Last Updated on May 8, 2015, by eNotes Editorial. Word Count: 484
A Belgian named Claeys, temporarily attached to the British army on a civilian mission, is riding in Germany with two officers and a driver two months after the end of World War II. He is a teacher who has volunteered to assist in the rehabilitation of the enemy. He is traveling to one of the camps of displaced persons, mostly Slavs, from a German forced-labor camp.
The car drives through a verdant landscape, where vegetation is already camouflaging the evidence of war, burying the carcasses of abandoned war machines in grass and vines. However, there is also a bombed-out town that is quite dead, grim evidence of humanity’s power to bring a total disorder that at least temporarily defeats every effort of nature to restore life.
As the car approaches the area of the labor camp, the riders hear a chorus of men singing Slavic songs and a large group preparing, apparently, to march home. The driver advances cautiously with a hand on his gun; there has been trouble recently between the former inmates and a former German soldier returning to his farm. However, expatriates generally respect the English military. Claeys says that he wants to speak to these men and asks the driver to leave him there alone, drive out of sight around the bend, and wait.
The expatriates approach Claeys, uncertain about who he is and what he wants. Claeys smiles and speaks to them in English, but they obviously do not understand. Then he tries French—again no response. He breaks into Dutch, which comes more naturally—this time there is some interest and arguing among the men, even some menacing gestures. Then he thinks that perhaps some of them might have learned German and reiterates his friendly overtures in that language. Now, the ranks close around him, the looks grow darker. Though they evidently recognize the language, they still do not seem to understand his now desperate “Bitte ein Moment . . . ich bin Freund, Freund.” Slowly he raises his hand in a plea for order and understanding. A man steps forward and swings a scythe, cutting him down. The others close in, shouting and kicking.
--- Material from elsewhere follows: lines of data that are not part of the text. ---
Definition AddReminder (entity : T) (s : Scheduler) : M Scheduler :=
  s <~ update s;
  head <~ index (buckets s) 0%nat;
  if IsAfter head (DueTime entity) then
    ret (setBuckets s (<[0%nat := AddEntity head entity]> (buckets s)))
  else
    let lastIdx := Z.of_nat (length (buckets s)) - 1 in
    tail <~ indexZ (buckets s) lastIdx;
    if IsBefore tail (DueTime entity) then
      ret (setBuckets s
             (<[Z.to_nat lastIdx := AddEntity tail entity]> (buckets s)))
    else
      ret (setBuckets s (AddReminder_place entity (buckets s))).

(** First loop of [Due]: position [i], the clock is read for every entity. *)
Fixpoint Due_collect (i : nat) (els : list T) (dueItems : list T)
    (removeIdxs : list nat) : M (list T * list nat) :=
  match els with
  | [] => ret (dueItems, removeIdxs)
  | entity :: rest =>
      now <~ time_Now;
      if Before (DueTime entity) now
      then Due_collect (S i) rest (dueItems ++ [entity]) (removeIdxs ++ [i])
      else Due_collect (S i) rest dueItems removeIdxs
  end.

(** Second loop of [Due]: [i] removals were made so far. *)
Fixpoint Due_remove (i : nat) (removeIdxs : list nat) (els : list T)
    : M (list T) :=
  match removeIdxs with
  | [] => ret els
  | idx :: rest =>
      let realIdx := Z.of_nat idx - Z.of_nat i in
      els' <~ removeAt els realIdx;
      Due_remove (S i) rest els'
  end.

Definition Due (s : Scheduler) : M (list T * Scheduler) :=
  s <~ update s;
  bucket <~ index (buckets s) 0%nat;
  '(dueItems, removeIdxs) <~ Due_collect 0 (elements bucket) [] [];
  els <~ Due_remove 0 removeIdxs (elements bucket);
  ret (dueItems, setBuckets s (<[0%nat := setElements bucket els]> (buckets s))).

(** What [Dump] prints for one bucket: its bounds, its size and the ids of
    its elements. *)
Definition describe (t : TimespanBucket) : Time * Time * Z * list string :=
  (startTime t, endTime t, Size t, Id <$> elements t).

Definition Dump (s : Scheduler)
    : M (list (Time * Time * Z * list string) * Scheduler) :=
  s <~ update s;
  ret (describe <$> buckets s, s).

(** ** Vocabulary of the specification *)

(** The bounds of a window. *)
Definition span (t : TimespanBucket) : Time * Time := (startTime t, endTime t).

(** Consecutive windows share their boundary. *)
Definition contiguous (bs : list TimespanBucket) : Prop :=
  forall (i : nat) (a b : TimespanBucket),
    bs !! i = Some a -> bs !! S i = Some b -> endTime a = startTime b.

(** [bs] is a chain of windows that starts at [t]: the recursive reading of
    [contiguous]. *)
Fixpoint chain (t : Time) (bs : list TimespanBucket) : Prop :=
  match bs with
  | [] => True
  | b :: rest => startTime b = t /\ chain (endTime b) rest
  end.

(** Where a chain that starts at [t] ends. *)
Fixpoint chainEnd (t : Time) (bs : list TimespanBucket) : Time :=
  match bs with
  | [] => t
  | b :: rest => chainEnd (endTime b) rest
  end.

(** A window that is not empty as an interval. *)
Definition proper (b : TimespanBucket) : Prop := startTime b < endTime b.

(** The state of a wheel in use: a positive block size and a non-empty
    sequence of contiguous, proper windows. *)
Definition wheel_ok (s : Scheduler) : Prop :=
  0 < blockSize s /\ buckets s <> [] /\
  contiguous (buckets s) /\ Forall proper (buckets s).

(** [bs] is a sequence of proper windows in ascending order, none starting
    before [t] or before the end of its predecessor: contiguity without the
    promise that there is no gap. *)
Fixpoint ascending (t : Time) (bs : list TimespanBucket) : Prop :=
  match bs with
  | [] => True
  | b :: rest =>
      t <= startTime b /\ startTime b < endTime b /\ ascending (endTime b) rest
  end.

(** The state of a wheel whose windows may have gaps between them. *)
Definition wheel_ascending (s : Scheduler) : Prop :=
  0 < blockSize s /\
  exists h rest, buckets s = h :: rest /\ ascending (startTime h) (buckets s).

(** None of the products [j * blockSize] that the loop of [NewScheduler]
    computes for [numBlocks] blocks leaves the range of an [int64]. *)
Definition noOverflow (blockSize : Duration) (numBlocks : Z) : Prop :=
  forall j, 0 <= j < numBlocks -> fits64 (j * blockSize).

(** [t] is a bound of one of the windows. *)
Definition onBoundary (bs : list TimespanBucket) (t : Time) : Prop :=
  exists (i : nat) (b : TimespanBucket),
    bs !! i = Some b /\ (t = startTime b \/ t = endTime b).

(** The windows [bs] with [entity] appended to the collection of window [i]
    and nothing else changed. *)
Definition placedIn (i : nat) (entity : T) (bs : list TimespanBucket)
    : list TimespanBucket :=
  alter (fun b => AddEntity b entity) i bs.

(** The position of the last window. *)
Definition lastIdx (bs : list TimespanBucket) : nat := pred (length bs).

(** A public call, as a transition of the scheduler. *)
Inductive Op : Type :=
  | OpAddReminder (entity : T)
  | OpDue
  | OpDump.

Definition perform (op : Op) (s : Scheduler) : M Scheduler :=
  match op with
  | OpAddReminder entity => AddReminder entity s
  | OpDue => r <~ Due s; ret (snd r)
  | OpDump => r <~ Dump s; ret (snd r)
  end.

(** A sequence of public calls, one after the other. *)
Fixpoint performAll (ops : list Op) (s : Scheduler) : M Scheduler :=
  match ops with
  | [] => ret s
  | op :: rest => s' <~ perform op s; performAll rest s'
  end.

End Schedule.

Arguments TimespanBucket T : clear implicits.
Arguments Scheduler T : clear implicits.
Arguments Op T : clear implicits.

(** The windows that the third loop of [update] creates, as a list. *)
Fixpoint freshFrom {T : Type} (iters : nat) (blockSize : Duration) (t : Time)
    : list (TimespanBucket T) :=
  match iters with
  | O => []
  | S iters' =>
      NewTimespanBucket t (Add t blockSize)
        :: freshFrom iters' blockSize (Add t blockSize)
  end.

(** The positions, counted from [i], of the elements of [els] that are due
    before [now]: what the first loop of [Due] records in [removeIdxs] when
    the clock shows [now] throughout. *)
Fixpoint dueIdxs {T : Type} `{Schedulable T} (now : Time) (i : nat)
    (els : list T) : list nat :=
  match els with
  | [] => []
  | entity :: rest =>
      if Before (DueTime entity) now
      then i :: dueIdxs now (S i) rest
      else dueIdxs now (S i) rest
  end.

(** ** Vocabulary for the re-anchor and the due query under a moving clock *)

(** The values shown by [len] consecutive reads of the clock, the first of
    them being read number [n]. *)
Definition readings (clk : Clock) (n len : nat) : list Time :=
  clk <$> seq n len.

(** For every entity and the reading taken for it, whether the first loop of
    [Due] finds the entity due. *)
Definition dueMask {T : Type} `{Schedulable T} (els : list T)
    (rs : list Time) : list bool :=
  zip_with (fun entity now => Before (DueTime entity) now) els rs.

(** The positions, counted from [i], that a mask flags. *)
Fixpoint maskIdxs (i : nat) (mask : list bool) : list nat :=
  match mask with
  | [] => []
  | m :: mask' =>
      if m then i :: maskIdxs (S i) mask' else maskIdxs (S i) mask'
  end.

(** The elements whose flag in the mask is [flag], in order. *)
Fixpoint pick {A : Type} (flag : bool) (mask : list bool) (els : list A)
    : list A :=
  match mask, els with
  | m :: mask', e :: els' =>
      if Bool.eqb m flag then e :: pick flag mask' els'
      else pick flag mask' els'
  | _, _ => []
  end.

(** How many of the windows hold at least one element: the test of the
    salvage loop of [update]. *)
Fixpoint occupied {T : Type} (bs : list (TimespanBucket T)) : nat :=
  match bs with
  | [] => 0%nat
  | b :: rest =>
      if 0 <? Size b then S (occupied rest) else occupied rest
  end.

(** A window that is exactly one block wide. *)
Definition blockWide {T : Type} (bsz : Duration) (b : TimespanBucket T)
    : Prop :=
  endTime b = startTime b + bsz.

(** Every element held by the wheel, window after window. *)
Definition allItems {T : Type} (s : Scheduler T) : list T :=
  concat (elements <$> buckets s).

(** The entities that a sequence of public calls adds. *)
Fixpoint added {T : Type} (ops : list (Op T)) : list T :=
  match ops with
  | [] => []
  | OpAddReminder entity :: rest => entity :: added rest
  | _ :: rest => added rest
  end.

(** ** A concrete item type for the executable examples *)

Record Reminder : Type := mkReminder { rid : string; rdue : Time }.

#[export] Instance Reminder_Schedulable : Schedulable Reminder :=
  {| DueTime := rdue; Id := rid |}.

(** Runs a computation from the first read of the clock. *)
Definition run {A} (m : M A) (clk : Clock) : option A :=
  fst <$> m clk 0%nat.

(** ** Scenarios

    Sequences of public calls on a wheel of [Reminder]s; each is run with a
    clock that fixes when every call happens. *)

Definition itemA : Reminder := mkReminder "A" 3.
Definition itemB : Reminder := mkReminder "B" 1.
Definition itemC : Reminder := mkReminder "C" 10.

(** The collections of the windows, head first. *)
Definition contents (s : Scheduler Reminder) : list (list Reminder) :=
  elements <$> buckets s.

(** The bounds of the windows, head first. *)
Definition spans (s : Scheduler Reminder) : list (Time * Time) :=
  span <$> buckets s.

(** Three windows of two nanoseconds. *)
Definition newWheel : M (Scheduler Reminder) := NewScheduler 2 3.

(** The wheel that [newWheel] builds when the clock shows 0 throughout. *)
Definition wheel0 : Scheduler Reminder :=
  {| buckets := [NewTimespanBucket 0 2; NewTimespanBucket 2 4;
                 NewTimespanBucket 4 6];
     blockSize := 2; numBlocks := 3 |}.

(** A and B are added, then the wheel is inspected; the result is the wheel
    before and after the inspection. *)
Definition salvageScenario : M (Scheduler Reminder * Scheduler Reminder) :=
  s0 <~ newWheel;
  s1 <~ AddReminder itemA s0;
  s2 <~ AddReminder itemB s1;
  '(_, s3) <~ Dump s2;
  ret (s2, s3).

(** The wheel is built and inspected once. *)
Definition lengthScenario : M (Z * nat) :=
  s0 <~ newWheel;
  '(_, s1) <~ Dump s0;
  ret (numBlocks s1, length (buckets s1)).

(** The wheel is built and re-anchored once, then once more. *)
Definition reanchorScenario : M (Scheduler Reminder * Scheduler Reminder) :=
  s0 <~ newWheel;
  s1 <~ update s0;
  s2 <~ update s1;
  ret (s1, s2).

(** The wheel is built and re-anchored. *)
Definition headScenario : M (Scheduler Reminder) :=
  s0 <~ newWheel;
  update s0.

(** Three windows of ten nanoseconds; C is added, then the due items are
    asked for. *)
Definition dueScenario : M (list Reminder * Scheduler Reminder) :=
  s0 <~ NewScheduler 10 3;
  s1 <~ AddReminder itemC s0;
  Due s1.
(** X21.  The listing recovers what an upload put into the file name: the
    entry of an uploaded file carries the name and path the upload
    answered with, the sanitized scientist name ("Unknown" when nothing
    is left of it) and the sanitized description, hyphens shown as blanks.
    A scientist name or description made of letters and digits separated
    by single blanks comes back as it was given.  The scientist name must
    not sanitize to "desc", the marker the listing searches for. *)
Theorem listing_recovers_upload (u : upload_env) (fileExt : string)
    (body : record) (name text : string) (size : Z) (birthtime : string) :
  dir_ok u = true →
  mv_ok u = true →
  js_or (get body "scientistName") (VStr "Unknown") = VStr name →
  js_or (get body "description") (VStr "") = VStr text →
  is_extension fileExt →
  sanitized name ≠ "desc" →
  ∃ filename,
    archive_upload u (Some fileExt) body
    = Archived filename (VStr name) ("/uploads/" +:+ filename)
    ∧ let entry := file_details filename size birthtime in
      get entry "name" = VStr filename
      ∧ get entry "path" = VStr ("/uploads/" +:+ filename)
      ∧ get entry "scientist"
        = VStr (hyphens_to_spaces (if String.eqb (sanitized name) "" then "Unknown"
                                   else sanitized name))
      ∧ get entry "description" = VStr (hyphens_to_spaces (sanitized text))
      ∧ (plain name = true → name ≠ "" → get entry "scientist" = VStr name)
      ∧ (plain text = true → get entry "description" = VStr text).
Proof.
  intros Hdir Hmv Hname Htext Hext Hmarker.
  exists (N_toString (timestamp u) +:+ "_" +:+ sanitized name +:+ "_desc_"
            +:+ sanitized text +:+ fileExt).
  split. { unfold archive_upload. by rewrite Hdir, Hname, Htext, Hmv. }
  assert (indexOf "desc" (N_toString (timestamp u) :: sanitized name :: "desc"
                            :: split_on "_" (sanitized text +:+ fileExt))
          = Some 2%nat) as Hindex.
  { cbn [indexOf].
    destruct (String.eqb_spec (N_toString (timestamp u)) "desc") as [Heq|_].
    { pose proof (has_char_N_toString "d" (timestamp u) eq_refl) as Hd.
      rewrite Heq in Hd. done. }
    destruct (String.eqb_spec (sanitized name) "desc") as [Heq|_]; [done|].
    done. }
  assert (get (file_details
                 (N_toString (timestamp u) +:+ "_" +:+ sanitized name +:+ "_desc_"
                    +:+ sanitized text +:+ fileExt) size birthtime) "scientist"
          = VStr (hyphens_to_spaces (if String.eqb (sanitized name) "" then "Unknown"
                                     else sanitized name))) as Hscientist.
  { unfold file_details. get_field. by rewrite split_uploaded. }
  assert (get (file_details
                 (N_toString (timestamp u) +:+ "_" +:+ sanitized name +:+ "_desc_"
                    +:+ sanitized text +:+ fileExt) size birthtime) "description"
          = VStr (hyphens_to_spaces (sanitized text))) as Hdescription.
  { unfold file_details. get_field. rewrite split_uploaded, Hindex.
    change (drop 3 (N_toString (timestamp u) :: sanitized name :: "desc"
                      :: split_on "_" (sanitized text +:+ fileExt)))
      with (split_on "_" (sanitized text +:+ fileExt)).
    by rewrite join_split, first_piece_of_description. }
  cbv zeta. rewrite Hscientist, Hdescription.
  split; [unfold file_details; by get_field|].
  split; [unfold file_details; by get_field|].
  split; [done|]. split; [done|]. split.
  - intros Hplain Hne. pose proof (plain_round_trip false name Hplain) as Hback.
    fold (replace_spaces name) in Hback. fold (sanitized name) in Hback.
    destruct (String.eqb_spec (sanitized name) "") as [Hempty|_]; [|by rewrite Hback].
    rewrite Hempty in Hback. cbn in Hback. congruence.
  - intros Hplain. pose proof (plain_round_trip false text Hplain) as Hback.
    fold (replace_spaces text) in Hback. fold (sanitized text) in Hback.
    by rewrite Hback.
Qed.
Shots from the two officers bring a halt to the mob action, bringing down two of the attackers. Claeys, now dying, tries to speak to the officer who kneels by him but can only gasp out “mistake!” Claeys lifts his right arm to shake hands with the officer, then gestures to his attackers. The officer, believing that he understands the dying man, walks toward the group of watchers extending his hand. Because it is now bloody, however, he first wipes it, then shakes hands with the Slavs as a sign of peace. The displaced persons do not know if he is vicariously offering the hand of the dying man in friendship or, by wiping his hand first, expressing a repudiation of the man they killed.